Abstract

The outcome of an epidemic is contingent upon the mitigating control strategies deployed by policymakers. The deployment of control strategies is constrained by the cost of economic, social, and technological factors, which often depend on regional conditions. Our model facilitates a comparative assessment of costs between two interconnected subpopulations within a heterogeneous social-contact network, which may deploy either aligned or divergent control strategies, as is frequently the case for neighboring countries. Depending on their respective asymmetric resources, each subpopulation can deploy a contact confinement strategy, a vaccination strategy, or a hybrid of both.

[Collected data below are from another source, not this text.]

Definition schema_world : @Transaction.World accepting_catalog :=
  @Transaction.mkWorld accepting_catalog
    (mkTable ["catalog"; "db"; "events"] branches_metadata "s3://bucket/table/v1.json") O [].

(** Scenario 4 of the spec: the column [id] is a [long]. *)
Definition long_id_schema : Schema.t :=
  Schema.mk [mkNestedField 1 "id" (Primitive LongType) false None] 7 [].

Definition long_id_builder : UpdateSchema.t := UpdateSchema.update_schema long_id_schema None.

(** A required column, on a builder that allows incompatible changes. *)
Definition required_id_schema : Schema.t :=
  Schema.mk [mkNestedField 1 "id" (Primitive IntegerType) true None] 7 [].

Definition permissive_builder : UpdateSchema.t :=
  UpdateSchema.init required_id_schema None true true.

End Scenario.

(** ** Further concrete values *)

Module Scenario2.
Import Reference.

(** A catalog that refuses every commit. *)
Definition refusing_catalog : Catalog := {|
  CatalogState := nat;
  _commit_table := fun request seen => (S seen, Raise (KeyError (MissingKey 409)))
|}.

Definition refused_world : @Transaction.World refusing_catalog :=
  @Transaction.mkWorld refusing_catalog Scenario.a_table O [].

(** A table with two schemas; its current snapshot was written with the
    older schema 3, the current schema is 7. *)
Definition older_schema : Schema.t :=
  Schema.mk [mkNestedField 1 "id" (Primitive IntegerType) false None] 3 [].

Definition two_schema_metadata : TableMetadata :=
  mkTableMetadata "uuid" 2 "s3://bucket/table" 2 [older_schema; Scenario.id_data_schema] 7
    [Scenario.unpartitioned] 0
    [Snapshot.mk 42 None (Some 42) (Some 3) "snap-42.avro"] (Some 42) ∅ ∅.

Definition two_schema_table : Table :=
  mkTable ["catalog"; "db"; "events"] two_schema_metadata "s3://bucket/table/v1.json".

(** A selection that keeps the top-level columns with a selected name. *)
Definition top_level_selection : SchemaSelection := {|
  select := fun schema names case_sensitive =>
    Ok (Schema.mk (List.filter (fun f => bool_decide (name f ∈ names)) (Schema.fields schema))
                  (Schema.schema_id schema) [])
|}.

(** A second positional delete file with the path [d/7.parquet], written at
    sequence number 8 with other counts, in a store whose delete manifest
    lists it before the file of sequence number 7. *)
Definition delete_entry_8 : ManifestEntry.t :=
  ManifestEntry.mk 1 (Some 8)
    (DataFile.mk DataFileContent.POSITION_DELETES "d/7.parquet" [] 9 512
       {[ Scenario.file_path_id := "a/0.parquet" ]}
       {[ Scenario.file_path_id := "a/2.parquet" ]}).
(** * Template tracking and face annotation: a shallow embedding

    The two scripts of the repository, [object_tracking.py] and
    [object_detection.py], are embedded as programs of a small state and
    exception monad.  The state holds what the scripts share with the
    outside: the pixel buffers of the numpy arrays, the camera handle, the
    open windows and the log of library calls.  The vision library is an
    interface ([CvLib]); the camera and the user are an oracle ([World]). *)

From Stdlib Require Import ZArith String Floats DecimalString Lia.
From stdpp Require Import base option list strings.

#[local] Set Warnings "-inexact-float".
#[local] Open Scope Z_scope.

(** ** Python values *)

(** A pixel position [(x, y)] and a rectangle [(x, y, width, height)], as
    the tuples of Python integers that OpenCV returns. *)
Definition Point : Type := Z * Z.
Definition ROI : Type := Z * Z * Z * Z.
Definition Color : Type := Z * Z * Z.

(** The sum of two numpy [int32] scalars, as the rows of a detection
    array hold them: it wraps around at 32 bits. *)
Definition int32_add (a b : Z) : Z :=
  (a + b + 2 ^ 31) mod 2 ^ 32 - 2 ^ 31.

(** [seq[a:b]] for a Python sequence (and for one axis of a numpy array):
    a negative bound counts from the end, and both bounds are clamped. *)
Definition py_index (n i : Z) : Z :=
  if i <? 0 then Z.max (i + n) 0 else Z.min i n.

Definition py_slice {A : Type} (a b : Z) (l : list A) : list A :=
  let n := Z.of_nat (length l) in
  let lo := py_index n a in
  let hi := py_index n b in
  take (Z.to_nat (hi - lo)) (drop (Z.to_nat lo) l).

(** *** [format(x, ".2f")] on a binary64 float

    Python rounds the exact binary value to two decimals, ties to even, and
    keeps the sign of a negative value that rounds to zero. *)
Definition round_half_even (num den : Z) : Z :=
  let q := num / den in
  let r := num mod den in
  match 2 * r ?= den with
  | Lt => q
  | Gt => q + 1
  | Eq => if Z.even q then q else q + 1
  end.

Definition digits (n : Z) : string :=
  NilZero.string_of_uint (N.to_uint (Z.to_N n)).

Definition two_digits (n : Z) : string :=
  if n <? 10 then "0" +:+ digits n else digits n.

Definition fixed2 (neg : bool) (num den : Z) : string :=
  let cents := round_half_even (100 * num) den in
  (if neg then "-" else "") +:+ digits (cents / 100) +:+ "."
    +:+ two_digits (cents mod 100).

Definition format_2f (x : float) : string :=
  match Prim2SF x with
  | S754_zero s => fixed2 s 0 1
  | S754_infinity s => (if s then "-" else "") +:+ "inf"
  | S754_nan => "nan"
  | S754_finite s m e =>
      if 0 <=? e then fixed2 s (Z.pos m * 2 ^ e) 1
      else fixed2 s (Z.pos m) (2 ^ (- e))
  end.

(** *** Exceptions *)

Inductive ExnClass := Exception | CvError | UnboundLocalError | SystemExit.

Record Exn := mkExn { exn_class : ExnClass; exn_str : string }.

(** [except Exception] catches every class above but [SystemExit], which
    derives from [BaseException] only. *)
Definition is_Exception (e : Exn) : bool :=
  match exn_class e with
  | SystemExit => false
  | _ => true
  end.

(** ** The vision library *)

Inductive CvResult (A : Type) :=
| CvOk (a : A)
| CvFail (msg : string).
Arguments CvOk {A} a.
Arguments CvFail {A} msg.

(** The calls whose result the scripts take as it comes: the matcher, the
    extremum search, the colour conversion, the cascade classifier and
    the drawing primitives.  The matcher, the conversion and the
    classifier may refuse their input with a [cv2.error]. *)
Class CvLib := {
  Pixel : Type;
  ScoreMatrix : Type;
  cv_data_haarcascades : string;
  cv_matchTemplate :
    list (list Pixel) -> list (list Pixel) -> Z -> CvResult ScoreMatrix;
  cv_minMaxLoc : ScoreMatrix -> float * float * Point * Point;
  cv_cvtColor : list (list Pixel) -> Z -> CvResult (list (list Pixel));
  cv_detectMultiScale :
    list (list Pixel) -> float -> Z -> CvResult (list ROI);
  cv_rectangle :
    list (list Pixel) -> Point -> Point -> Color -> Z -> list (list Pixel);
  cv_putText :
    list (list Pixel) -> string -> Point -> Z -> float -> Color -> Z ->
    list (list Pixel)
}.

(** The pixel grid of an array: rows of pixels. *)
Definition Image `{CvLib} : Type := list (list Pixel).

(** [cv2.flip(src, flipCode)]: positive mirrors around the vertical axis,
    zero around the horizontal one, negative around both. *)
Definition flip `{CvLib} (src : Image) (flipCode : Z) : Image :=
  if 0 <? flipCode then map (@rev Pixel) src
  else if flipCode =? 0 then rev src
  else rev (map (@rev Pixel) src).
Arguments flip : simpl never.

Definition TM_CCOEFF_NORMED : Z := 5.
Definition FONT_HERSHEY_SIMPLEX : Z := 0.
Definition COLOR_BGR2GRAY : Z := 6.

(** ** Arrays, camera and windows *)

(** An array that owns its buffer is the index of the buffer in the heap.
    A basic slice [a[y0:y1, x0:x1]] is a view: it has no pixels of its own
    and reads through to the buffer of the array it was cut from. *)
Definition ndarray : Type := nat.

Record ndview := mkView { base : ndarray; ys : Z * Z; xs : Z * Z }.

Inductive CamState := CamClosed | CamOpen.

Inductive Event `{CvLib} :=
| EvInput (prompt : string)
| EvPrint (line : string)
| EvCascadeClassifier (path : string)
| EvVideoCapture (index : Z)
| EvRead (ok : bool)
| EvRelease
| EvSelectROI (win : string) (img : Image)
| EvDestroyWindow (win : string)
| EvDestroyAllWindows
| EvWaitKey (delay key : Z)
| EvSlice (src : ndarray) (rows cols : Z * Z)
| EvCvtColor (src : Image) (code : Z)
| EvDetectMultiScale (gray : Image) (scaleFactor : float) (minNeighbors : Z)
| EvMatchTemplate (image templ : Image) (method : Z)
| EvRectangle (img : ndarray) (pt1 pt2 : Point) (color : Color) (thickness : Z)
| EvPutText (img : ndarray) (text : string) (org : Point) (fontFace : Z)
    (fontScale : float) (color : Color) (thickness : Z)
| EvImshow (win : string) (img : Image).

Record State `{CvLib} := mkState {
  heap : list Image;       (* buffers, in allocation order *)
  camera : CamState;       (* whether the process holds the device *)
  windows : list string;   (* HighGUI windows now open *)
  reads : nat;             (* calls of [read] so far *)
  keys : nat;              (* calls of [waitKey] so far *)
  log : list Event         (* library calls and prints, oldest first *)
}.
Arguments mkState {_} heap camera windows reads keys log.

(** What the program cannot decide: whether the device opens, what each
    read delivers ([None] for an unsuccessful read), the rectangle the user
    drags and the key each [waitKey] returns. *)
Record World `{CvLib} := mkWorld {
  camera_opens : bool;
  camera_frame : nat -> option Image;
  user_roi : Image -> ROI;
  key_press : nat -> Z
}.
Arguments mkWorld {_} camera_opens camera_frame user_roi key_press.

Definition initial_state `{CvLib} : State :=
  mkState [] CamClosed [] 0 0 [].

(** ** The monad of the scripts *)

Inductive Res (A : Type) :=
| Ok (a : A)
| Raise (e : Exn)
| Pending.              (* the loop is still running when the fuel ends *)
Arguments Ok {A} a.
Arguments Raise {A} e.
Arguments Pending {A}.

Definition M `{CvLib} (A : Type) : Type := State -> Res A * State.

Definition ret `{CvLib} {A : Type} (a : A) : M A := fun s => (Ok a, s).

Definition bind `{CvLib} {A B : Type} (m : M A) (k : A -> M B) : M B :=
  fun s =>
    match m s with
    | (Ok a, s') => k a s'
    | (Raise e, s') => (Raise e, s')
    | (Pending, s') => (Pending, s')
    end.
(** ** The two mutating member functions *)

(** [setCorrelationParameterGroup] either throws and leaves the object as it
    was, or overwrites one entry of the mapping. *)
Lemma setCorrelationParameterGroup_cases i g m :
  match setCorrelationParameterGroup i g m with
  | (Ok _, m') =>
      (i < length (theGroupMapping m))%nat /\ (g < length (theCorrParams m))%nat /\
      m' = mkModel (theFormat m) (<[i:=size_t_to_int g]> (theGroupMapping m))
                   (theCorrParams m)
  | (Throw e, m') =>
      m' = m /\ getError e = INDEX_OUT_OF_RANGE /\
      ((length (theGroupMapping m) <= i)%nat \/ (length (theCorrParams m) <= g)%nat)
  | (Undefined _, _) => False
  end.
Proof.
  unfold setCorrelationParameterGroup, method_bind, call_const, this, lift,
    set_theGroupMapping, vec_assign.
  destruct (checkSensorModelParameterIndex_spec i "setCorrelationParameterGroup" m)
    as [[Hi ->] | [Hi Hr]].
  - destruct (checkParameterGroupIndex_spec g "setCorrelationParameterGroup" m)
      as [[Hg ->] | [Hg Hr]].
    + destruct (Nat.ltb_spec i (length (theGroupMapping m))); [done | lia].
    + destruct (checkParameterGroupIndex _ _ _); try done. auto.
  - destruct (checkSensorModelParameterIndex _ _ _); try done. auto.
Qed.

(** ** Comparisons on [double] *)

Lemma Qlt_bool_true x y : Qlt_bool x y = true <-> x < y.
Proof.
  unfold Qlt_bool. rewrite Qlt_alt. destruct (x ?= y); split; congruence.
Qed.

Lemma Qlt_bool_false x y : Qlt_bool x y = false <-> y <= x.
Proof.
  rewrite <- Qle_bool_iff, <- not_true_iff_false, Qlt_bool_true.
  rewrite Qle_bool_iff. split; [apply Qnot_lt_le | apply Qle_not_lt].
Qed.

Lemma Qgt_bool_true x y : Qgt_bool x y = true <-> y < x.
Proof. apply Qlt_bool_true. Qed.

Lemma Qgt_bool_false x y : Qgt_bool x y = false <-> x <= y.
Proof. apply Qlt_bool_false. Qed.

Lemma in_range_test corr :
  Qlt_bool corr 0.0 || Qgt_bool corr 1.0 = false <-> 0 <= corr <= 1.
Proof.
  rewrite orb_false_iff, Qlt_bool_false, Qgt_bool_false.
  assert (E0 : 0.0 == 0) by reflexivity.
  assert (E1 : 1.0 == 1) by reflexivity.
  by rewrite E0, E1.
Qed.

Lemma clamp_in_range x : 0 <= x <= 1 -> clamp x = x.
Proof.
  intros H%in_range_test. apply orb_false_iff in H as [H0 H1].
  unfold clamp. by rewrite H0, H1.
Qed.

(** ** Reading a vector *)

Lemma vec_at_Some {A} (v : list A) i x : v !! i = Some x -> vec_at v i = Ok x.
Proof. unfold vec_at. by intros ->. Qed.

Lemma vec_at_lt {A} (v : list A) i :
  (i < length v)%nat -> exists x, v !! i = Some x /\ vec_at v i = Ok x.
Proof.
  intros [x Hx]%lookup_lt_is_Some_2. exists x. split; [done | by apply vec_at_Some].
Qed.

(** ** The validation loop *)

(** One iteration at an index inside a curve with as many times as
    correlations: it reads inside the two vectors, returns when the
    breakpoint is accepted and otherwise throws [BOUNDS]. *)
Lemma setCorrelationGroupParameters_body_cases p i :
  length (theInitialCorrsPerSegment p) = length (theTimesPerSegment p) ->
  (i < length (theInitialCorrsPerSegment p))%nat ->
  match setCorrelationGroupParameters_body p i with
  | Ok _ => accepted_at p i
  | Throw e => getError e = BOUNDS /\ ~ accepted_at p i
  | Undefined _ => False
  end.
Proof.
  intros Hlen Hi. unfold setCorrelationGroupParameters_body.
  destruct (vec_at_lt (theInitialCorrsPerSegment p) i) as (corr & Hc & ->); [lia |].
  destruct (vec_at_lt (theTimesPerSegment p) i) as (time & Ht & ->); [lia |].
  cbn.
  destruct (Qlt_bool corr 0.0 || Qgt_bool corr 1.0) eqn:Hrange.
  { split; [done |]. intros (c & t & Hc' & _ & Hr & _).
    apply in_range_test in Hr. congruence. }
  apply in_range_test in Hrange.
  destruct i as [| i]; cbn.
  { exists corr, time. do 3 (split; [done |]). intros; lia. }
  replace (i - 0)%nat with i by lia.
  destruct (vec_at_lt (theInitialCorrsPerSegment p) i) as (prevCorr & Hpc & ->); [lia |].
  destruct (vec_at_lt (theTimesPerSegment p) i) as (prevTime & Hpt & ->); [lia |].
  cbn.
  destruct (Qgt_bool corr prevCorr) eqn:Hcorr.
  { split; [done |]. intros (c & t & Hc' & Ht' & _ & Hm).
    destruct (Hm prevCorr prevTime) as [Hm1 _]; cbn; try done; try lia.
    { by replace (i - 0)%nat with i by lia. }
    { by replace (i - 0)%nat with i by lia. }
    apply Qgt_bool_true in Hcorr. apply (Qlt_not_le _ _ Hcorr). congruence. }
  destruct (Qlt_bool time prevTime) eqn:Htime.
  { split; [done |]. intros (c & t & Hc' & Ht' & _ & Hm).
    destruct (Hm prevCorr prevTime) as [_ Hm2]; cbn; try done; try lia.
    { by replace (i - 0)%nat with i by lia. }
    { by replace (i - 0)%nat with i by lia. }
    apply Qlt_bool_true in Htime. apply (Qlt_not_le _ _ Htime). congruence. }
  exists corr, time. do 3 (split; [done |]). intros pc pt _ Hpc' Hpt'. split.
  - replace (S i - 1)%nat with i in * by lia.
    apply Qgt_bool_false in Hcorr. congruence.
  - replace (S i - 1)%nat with i in * by lia.
    apply Qlt_bool_false in Htime. congruence.
Qed.
(** * CalCS: the expression pipeline of the interactive visualizer

    A shallow embedding of [main.py] (a Streamlit script that is re-run from
    top to bottom on every interaction) and of the launcher [run_app.py].

    Numbers are IEEE 754 binary64 values, computed with the executable
    specification [SpecFloat] of the Standard Library.  The symbolic engine
    (parser, differentiation, limits), the widget states and the named
    functions of the numeric namespace are external collaborators: they
    enter as fields of a record the script is parameterised with. *)

From Stdlib Require Import Reals Lra Qreals.
From Stdlib Require Import ZArith QArith Qfield Lia Lqa List String Ascii Bool.
From Stdlib Require Import DecimalString.
From Stdlib Require Import Floats.SpecFloat.
Import ListNotations.

Local Open Scope Z_scope.

(** ** Binary64 arithmetic *)

Module Binary64.

Definition prec : Z := 53.
Definition emax : Z := 1024.

Definition float := spec_float.

Definition add : float -> float -> float := SFadd prec emax.
Definition sub : float -> float -> float := SFsub prec emax.
Definition mul : float -> float -> float := SFmul prec emax.
Definition div : float -> float -> float := SFdiv prec emax.
Definition eqb : float -> float -> bool := SFeqb.
Definition ltb : float -> float -> bool := SFltb.
Definition leb : float -> float -> bool := SFleb.

(** The binary64 value nearest to an integer. *)
Definition of_Z (n : Z) : float := binary_normalize prec emax n 0 false.

(** The binary64 value of the decimal literal [m / 10^d] (correctly
    rounded, as a Python float literal is), for [m] and [10^d] below
    [2^53]. *)
Definition of_decimal (m : Z) (d : nat) : float :=
  div (of_Z m) (of_Z (10 ^ Z.of_nat d)).
(** * Agor: streaming chunker and permission coordination

    A shallow embedding of two pieces of the Agor code base:

    - [ClaudeTool.chunkTextForStreaming], the function that cuts the text of
      an assistant message into fragments for live display;
    - the permission flow: [PermissionService] (waitForDecision,
      resolvePermission), the [PreToolUse] hook of [ClaudePromptService] and
      the [/sessions/:id/permission-decision] endpoint of the daemon.

    JavaScript strings are sequences of UTF-16 code units; they are modelled
    as lists of code units ([N]). *)

From Stdlib Require Import NArith Lia.
From stdpp Require Import gmap strings list fin_maps.

(** ** JavaScript strings *)

Module JS.

Abbreviation jsstring := (list N).

(** Code units of a Rocq string literal (one code unit per byte), to write
    concrete texts. *)
Fixpoint js (s : string) : jsstring :=
  match s with
  | EmptyString => []
  | String c s' => Ascii.N_of_ascii c :: js s'
  end.

(** The class [\s] of ECMAScript regular expressions, which is also the set
    of code units removed by [String.prototype.trim] and [trimEnd]:
    WhiteSpace (TAB, VT, FF, SP, NBSP, ZWNBSP and the Unicode space
    separators) and LineTerminator (LF, CR, LS, PS). *)
Definition is_space (c : N) : bool :=
  (((9 <=? c) && (c <=? 13)) || (c =? 32) || (c =? 160) || (c =? 5760)
   || ((8192 <=? c) && (c <=? 8202)) || (c =? 8232) || (c =? 8233)
   || (c =? 8239) || (c =? 8287) || (c =? 12288) || (c =? 65279))%N.

(** [s.split(re)] for [re = /\s+/] ([keep = false]) and [re = /(\s+)/]
    ([keep = true]: the capture group puts each separator in the result).
    [cur] is the piece being read and [in_ws] tells whether it is a
    separator.  A text that ends with a separator yields a last, empty
    piece, as in JavaScript. *)
Fixpoint split_go (keep : bool) (s cur : jsstring) (in_ws : bool)
  : list jsstring :=
  match s with
  | [] => if in_ws then (if keep then [cur; []] else [[]]) else [cur]
  | c :: s' =>
      if is_space c then
        if in_ws then split_go keep s' (cur ++ [c]) true
        else cur :: split_go keep s' [c] true
      else
        if in_ws then
          (if keep then [cur] else []) ++ split_go keep s' [c] false
        else split_go keep s' (cur ++ [c]) false
  end.

(** [text.split(/(\s+)/)] *)
Definition split_keep_ws (text : jsstring) : list jsstring :=
  split_go true text [] false.

(** [text.split(/\s+/)] *)
Definition split_ws (text : jsstring) : list jsstring :=
  split_go false text [] false.

(** [s.trimStart()] *)
Fixpoint trimStart (s : jsstring) : jsstring :=
  match s with
  | [] => []
  | c :: s' => if is_space c then trimStart s' else s
  end.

The multi-objective goal of minimizing both the epidemic burden and the economic cost from policy implementation and productivity losses is compounded using a scaled scalarization method. Due to the inter-dependence of policy outcomes, the optimal strategy is derived from the Nash equilibrium in a 2-player compounded pay-off matrix of the total cost. Our network-based model implements a probabilistic Susceptible-Exposed-Infectious-Recovered-Dead dynamics. It also includes the effects of ego-network support and waning immunity modulated by re-exposure to viral contaminants (‘SEIRSD’). Robust outcomes of repeated network simulations with COVID-19 parameters are examined. Our method aims to equip policymakers in a negotiation process with a comparative cost matrix for divergent mitigation policies and to identify the optimal Nash-based strategy profile.